Data from the 2003-2006 National Health and Nutrition Examination Survey (NHANES) were used. Analyses included non-pregnant, overweight and obese (measured body mass index ≥ 25) adults aged 20 and older. Weight misperception was identified among those who reported themselves as "underweight" or "about the right weight". Outcome variables and sample sizes were: weight-loss attitudes/behaviors (wanting to weigh less and having tried to lose weight; n = 4,784); dietary intake (total energy intake; n = 4,894); and physical activity (meets 2008 US physical activity recommendations, insufficiently active, and sedentary; n = 5,401). Multivariable regression models were stratified by gender and race/ethnicity. Analyses were conducted in 2009-2010.
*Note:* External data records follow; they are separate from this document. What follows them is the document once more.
(** * A byte pair encoding tokenizer: model of [bpe_tokenizer.py] and its properties

    The development embeds the class [BPETokenizer] of [src/bpe_tokenizer.py]:
    the two static helpers [_get_stats] and [_merge], the training loop, the
    priority-ordered encoder, the decoder and the save/load pair.

    Conventions of the embedding.
    - A Python [int] is a [Z]; a [bytes] object is a [list byte]; a [str]
      given to [train] or [encode], or returned by [decode], is the list of
      its code points; the keys and hexadecimal values of the persisted
      documents are [string]s of characters below 256.
    - A Python [dict] is an insertion-ordered association list ([dict_get],
      [dict_set]): iteration order decides ties in [max] and [min], and the
      merge table's insertion order is the merge priority.
    - A method is a function from the tokenizer to an outcome and the
      tokenizer it leaves behind; an exception is the outcome [Raise e]. *)

From Stdlib Require Import ZArith Lia List Strings.String Strings.Ascii Strings.Byte.
From stdpp Require Import base decidable option list numbers strings.

Local Open Scope Z_scope.

(* ===================================================================== *)
(** ** Python dictionaries *)
(* ===================================================================== *)

Section pydict.
Context {K V : Type} `{EqDecision K}.

(** [d.get(k)] *)
Fixpoint dict_get (d : list (K * V)) (k : K) : option V :=
  match d with
  | [] => None
  | (k', v) :: d' => if decide (k' = k) then Some v else dict_get d' k
  end.

(** [d[k] = v]: an existing key keeps its position, a new key goes last. *)
Fixpoint dict_set (d : list (K * V)) (k : K) (v : V) : list (K * V) :=
  match d with
  | [] => [(k, v)]
  | (k', v') :: d' =>
      if decide (k' = k) then (k', v) :: d' else (k', v') :: dict_set d' k v
  end.

(** iteration over a dict yields its keys in insertion order *)
Definition dict_keys (d : list (K * V)) : list K := d.*1.
Definition dict_values (d : list (K * V)) : list V := d.*2.

(** [{key(x): val(x) for x in l}]: later items overwrite earlier ones. *)
Definition dict_of_items (l : list (K * V)) : list (K * V) :=
  fold_left (fun d kv => dict_set d kv.1 kv.2) l [].
End pydict.

(* ===================================================================== *)
(** ** [_get_stats] and [_merge] *)
(* ===================================================================== *)

(** [zip(ids, ids[1:])] *)
Definition adjacent_pairs (ids : list Z) : list (Z * Z) := zip ids (drop 1 ids).

(** One turn of the loop of [_get_stats]:
    [counts[pair] = counts.get(pair, 0) + 1]. *)
Definition count_pair (counts : list ((Z * Z) * Z)) (pair : Z * Z) : list ((Z * Z) * Z) :=
  dict_set counts pair (default 0 (dict_get counts pair) + 1).

Definition _get_stats (ids : list Z) : list ((Z * Z) * Z) :=
  fold_left count_pair (adjacent_pairs ids) [].

(** How often the pair [p] stands in a list of pairs. *)
Definition occurrences (p : Z * Z) (l : list (Z * Z)) : Z :=
  Z.of_nat (length (filter (fun q => q = p) l)).

(** The [while i < len(ids)] loop of [_merge], with the index [i] and the
    accumulator [newids] of the source.  Every turn advances [i], so
    [len(ids)] turns reach the exit; [fuel] counts the turns that remain. *)
Fixpoint merge_loop (fuel : nat) (ids : list Z) (pair : Z * Z) (idx : Z)
    (i : nat) (newids : list Z) : list Z :=
  match fuel with
  | O => newids
  | S fuel' =>
      match ids !! i with
      | None => newids (* i >= len(ids): the loop is left *)
      | Some x =>
          if bool_decide (i < length ids - 1)%nat
             && bool_decide (x = pair.1)
             && bool_decide (ids !! (i + 1)%nat = Some pair.2)
          then merge_loop fuel' ids pair idx (i + 2)%nat (newids ++ [idx])
          else merge_loop fuel' ids pair idx (i + 1)%nat (newids ++ [x])
      end
  end.

Definition _merge (ids : list Z) (pair : Z * Z) (idx : Z) : list Z :=
  merge_loop (length ids) ids pair idx 0%nat [].

(** The merge pass in the words of the specification: scan from the left;
    where the pair stands, emit the replacement and resume two places on;
    elsewhere copy one token and resume one place on. *)
Fixpoint greedy_replace (pair : Z * Z) (idx : Z) (ids : list Z) : list Z :=
  match ids with
  | [] => []
  | a :: rest =>
      match rest with
      | [] => [a]
      | b :: rest' =>
          if bool_decide (a = pair.1) && bool_decide (b = pair.2)
          then idx :: greedy_replace pair idx rest'
          else a :: greedy_replace pair idx rest
      end
  end.

(* ===================================================================== *)
(** ** [max] and [min] with a key function *)
(* ===================================================================== *)

(** Python's [max(xs, key=f)] and [min(xs, key=f)] walk [xs] once and replace
    the running choice only by a strictly better item, so the first of several
    best items is returned.  Both raise [ValueError] on an empty [xs]
    ([None] here). *)
Section extremum.
Context {A B : Type} (key : A -> B) (better : B -> B -> bool).

Fixpoint first_best (best : A) (xs : list A) : A :=
  match xs with
  | [] => best
  | x :: xs' => first_best (if better (key x) (key best) then x else best) xs'
  end.

Definition first_extremum (xs : list A) : option A :=
  match xs with
  | [] => None
  | x :: xs' => Some (first_best x xs')
  end.
End extremum.

(** [max(stats, key=stats.get)]: the keys of [stats] are walked in insertion
    order and compared by their counts. *)
Definition stats_count (stats : list ((Z * Z) * Z)) (p : Z * Z) : Z :=
  default 0 (dict_get stats p).

Definition max_pair (stats : list ((Z * Z) * Z)) : option (Z * Z) :=
  first_extremum (stats_count stats) (fun a b => b <? a) (dict_keys stats).

(** The key of [encode]'s [min] is [self.merges.get(p, float("inf"))]: an
    integer, or infinity ([None]) which no integer exceeds and which is not
    below itself. *)
Definition rank_lt (a b : option Z) : bool :=
  match a, b with
  | Some x, Some y => x <? y
  | Some _, None => true
  | None, _ => false
  end.

Definition min_pair (merges : list ((Z * Z) * Z)) (stats : list ((Z * Z) * Z)) : option (Z * Z) :=
  first_extremum (dict_get merges) rank_lt (dict_keys stats).

(* ===================================================================== *)
(** ** Bytes and UTF-8 *)
(* ===================================================================== *)

Definition byte_to_Z (b : byte) : Z := Z.of_N (Byte.to_N b).

(** [bytes([z])] for [z] in [range(256)] *)
Definition byte_of_Z (z : Z) : byte := default x00 (Byte.of_N (Z.to_N z)).

Definition is_surrogate (c : Z) : bool := (0xD800 <=? c) && (c <=? 0xDFFF).

(** A [str] holds code points [0 .. 0x10FFFF]. *)
Definition is_code_point (c : Z) : bool := (0 <=? c) && (c <=? 0x10FFFF).

(** The UTF-8 bytes of one code point, as integers; a surrogate has none
    ([str.encode] raises [UnicodeEncodeError]). *)
Definition utf8_encode_char (c : Z) : option (list Z) :=
  if negb (is_code_point c) || is_surrogate c then None
  else if c <? 0x80 then Some [c]
  else if c <? 0x800 then Some [0xC0 + c / 64; 0x80 + c mod 64]
  else if c <? 0x10000 then
    Some [0xE0 + c / 4096; 0x80 + (c / 64) mod 64; 0x80 + c mod 64]
  else
    Some [0xF0 + c / 262144; 0x80 + (c / 4096) mod 64;
          0x80 + (c / 64) mod 64; 0x80 + c mod 64].

Fixpoint utf8_encode (text : list Z) : option (list Z) :=
  match text with
  | [] => Some []
  | c :: text' =>
      match utf8_encode_char c, utf8_encode text' with
      | Some bs, Some rest => Some (bs ++ rest)
      | _, _ => None
      end
  end.

Definition REPLACEMENT : Z := 0xFFFD.

Definition is_continuation (b : Z) : bool := (0x80 <=? b) && (b <=? 0xBF).

(** The second byte a three-byte lead accepts: a continuation byte, but not
    below [0xA0] after [0xE0] (overlong) and not from [0xA0] on after [0xED]
    (surrogates). *)
Definition second_of_three (ch ch2 : Z) : bool :=
  is_continuation ch2 && negb (if ch2 <? 0xA0 then ch =? 0xE0 else ch =? 0xED).

(** The second byte a four-byte lead accepts: not below [0x90] after [0xF0]
    (overlong) and not from [0x90] on after [0xF4] (beyond [0x10FFFF]). *)
Definition second_of_four (ch ch2 : Z) : bool :=
  is_continuation ch2 && negb (if ch2 <? 0x90 then ch =? 0xF0 else ch =? 0xF4).

(** [bytes.decode("utf-8", errors="replace")] on the integer values of the
    bytes.  The decoder reads a lead byte and the continuation bytes it
    announces.  At the first byte that cannot continue the sequence it emits
    one U+FFFD for the bytes accepted so far (at least the lead) and resumes
    at the offending byte; a sequence cut short by the end of the input
    gives one U+FFFD as well. *)
Fixpoint utf8_decode_replace (bs : list Z) : list Z :=
  match bs with
  | [] => []
  | ch :: r1 =>
      if ch <? 0x80 then ch :: utf8_decode_replace r1
      else if ch <? 0xC2 then REPLACEMENT :: utf8_decode_replace r1
      else if ch <? 0xE0 then
        match r1 with
        | [] => [REPLACEMENT]
        | ch2 :: r2 =>
            if is_continuation ch2
            then (ch * 64 + ch2 - (0xC0 * 64 + 0x80)) :: utf8_decode_replace r2
            else REPLACEMENT :: utf8_decode_replace r1
        end
      else if ch <? 0xF0 then
        match r1 with
        | [] => [REPLACEMENT]
        | ch2 :: r2 =>
            if negb (second_of_three ch ch2) then REPLACEMENT :: utf8_decode_replace r1
            else
              match r2 with
              | [] => [REPLACEMENT]
              | ch3 :: r3 =>
                  if is_continuation ch3
                  then (ch * 4096 + ch2 * 64 + ch3
                        - (0xE0 * 4096 + 0x80 * 64 + 0x80)) :: utf8_decode_replace r3
                  else REPLACEMENT :: utf8_decode_replace r2
              end
        end
      else if ch <? 0xF5 then
        match r1 with
        | [] => [REPLACEMENT]
        | ch2 :: r2 =>
            if negb (second_of_four ch ch2) then REPLACEMENT :: utf8_decode_replace r1
            else
              match r2 with
              | [] => [REPLACEMENT]
              | ch3 :: r3 =>
                  if negb (is_continuation ch3) then REPLACEMENT :: utf8_decode_replace r2
                  else
                    match r3 with
                    | [] => [REPLACEMENT]
                    | ch4 :: r4 =>
                        if is_continuation ch4
                        then (ch * 262144 + ch2 * 4096 + ch3 * 64 + ch4
                              - (0xF0 * 262144 + 0x80 * 4096 + 0x80 * 64 + 0x80))
                             :: utf8_decode_replace r4
                        else REPLACEMENT :: utf8_decode_replace r3
                    end
              end
        end
      else REPLACEMENT :: utf8_decode_replace r1
  end.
These overweight/obese men and women who misperceived their weight were 71% (RR 0.29, 95% CI 0.25-0.34) and 65% (RR 0.35, 95% CI 0.29-0.42) less likely to report that they want to lose weight and 60% (RR 0.40, 95% CI 0.30-0.52) and 56% (RR 0.44, 95% CI 0.32-0.59) less likely to have tried to lose weight within the past year, respectively, compared to those who accurately perceived themselves as overweight. Blacks were particularly less likely to have tried to lose weight. Weight misperception was not a significant predictor of total energy intake among most subgroups, but was associated with lower total energy intake among Hispanic women (change -252.72, 95% CI -433.25, -72.18). Men who misperceived their weight were less likely (RR 0.68, 95% CI 0.52-0.89) to be insufficiently active (the strongest results were among Black men) and women who misperceived their weight were less likely (RR 0.74, 95% CI 0.54, 1.00, p = 0.047) to meet activity recommendations compared to being sedentary.
Overall, weight misperception among overweight and obese adults was associated with less likelihood of interest in or attempts at weight loss and less physical activity. These associations varied by gender and race/ethnicity. This study highlights the importance of focusing on inaccurate weight perceptions in targeted weight loss efforts.